Chappelle released videos on his official Instagram account from the group, in which he appears to have addressed the transgender employees of Netflix who took part in the strike on “The Closer.”

“It seems like I’m the only one who can’t go to the office anymore,” he said.

“I want everyone in this audience to know that although the media frames it as if it’s me against that community, that’s not what it is,” Chappelle added. “Don’t blame the LBGTQ community (sic) for any of these things—. This has nothing to do with them. It’s about the interests of the company and what I can and can’t say.”

“For the record—and I want you to know this—everyone I know from this community has been anything but loving and supportive. So I don’t know what all this bullshit is.”

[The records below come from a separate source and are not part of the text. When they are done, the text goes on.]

(** What a round does: it leaves the block alone or adds one transaction that
    executes, and then the block is within the limits. *)
Definition round_ok (config : SequencerConfig) (id : BlockId) (prev : HashType) (now : Timestamp)
    (b b' : Building) : Prop :=
  bl_valid b' = bl_valid b /\ bl_state b' = bl_state b \/
  exists tx, bl_valid b' = bl_valid b ++ [tx] /\ execute_on_state tx (bl_state b) id now = Ok (bl_state b') /\
    (block_size (candidate id prev now (bl_valid b')) <= max_block_size config)%nat.

Lemma build_step_ok config id prev now b origin tx from b' go :
  build_step config id prev now b origin tx from = Ok (b', go) ->
  round_ok config id prev now b b' /\
  (go = true -> bl_valid b' = bl_valid b \/ (length (bl_valid b') < max_num_tx_in_block config)%nat).
Proof.
  unfold build_step. destruct (_ <? _)%nat eqn:Esz.
  - destruct (from && _); intros [= <- <-]; (split; [left|]); [done|by left|by destruct from|done].
  - apply Nat.ltb_ge in Esz. intros Hb. apply rbind_ok in Hb as ([[[] st] ws] & Ha & Hb); injection Hb as <- <-.
    + split; [right|cbn [bl_valid]; intros Hgo%negb_true_iff%Nat.leb_gt; by right].
      exists tx. cbn. split_and!; [done| |done]. by eapply apply_mempool_runs.
    + split; [left; cbn; split; [done|by eapply apply_mempool_skips]|]. by left.
Qed.

Lemma next_work_same b o tx f b' :
  next_work b = Some (o, tx, f, b') -> bl_valid b' = bl_valid b /\ bl_state b' = bl_state b.
Proof.
  unfold next_work. destruct (bl_pending b); [|by intros [= <- <- <- <-]].
  destruct (pop (bl_pool b)) as [[[]]|]; [|done]. by intros [= <- <- <- <-].
Qed.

July 12: “The Closer” was nominated for two Emmys, including “Special Distinguished Collection (Pre-recorded)”. Adele later won the category.

July 21: A venue in Minneapolis has canceled Chappelle’s show that sold out hours before it opened, apologizing to “staff, artists and our community” after receiving criticism for hosting Chappelle.

“We believe in diverse voices and freedom of artistic expression, but by paying homage to that, we’ve lost track of it,” wrote First Avenue, the setting best known for its appearance in Prince’s movie ‘Purple Rain’.

November 5: “Saturday Night Live” announce Chappelle will be his host for the post-midterm elections. The backlash I was fast.

area joked on twitter: “Wait I thought I abolished (sic) him. Is it possible to abolish culture not a real thing?? ”

November 10: After the New York Post reported that several SNL writers boycotted Saturday’s episode, Chappelle’s representatives told CNN that there were no issues with the writers or cast members. The current cast of “SNL” includes non-binary cast member Molly Kearney and non-binary writer Celeste Yim.

Chappelle will take the stage live on Saturday at 11:30 p.m. ET.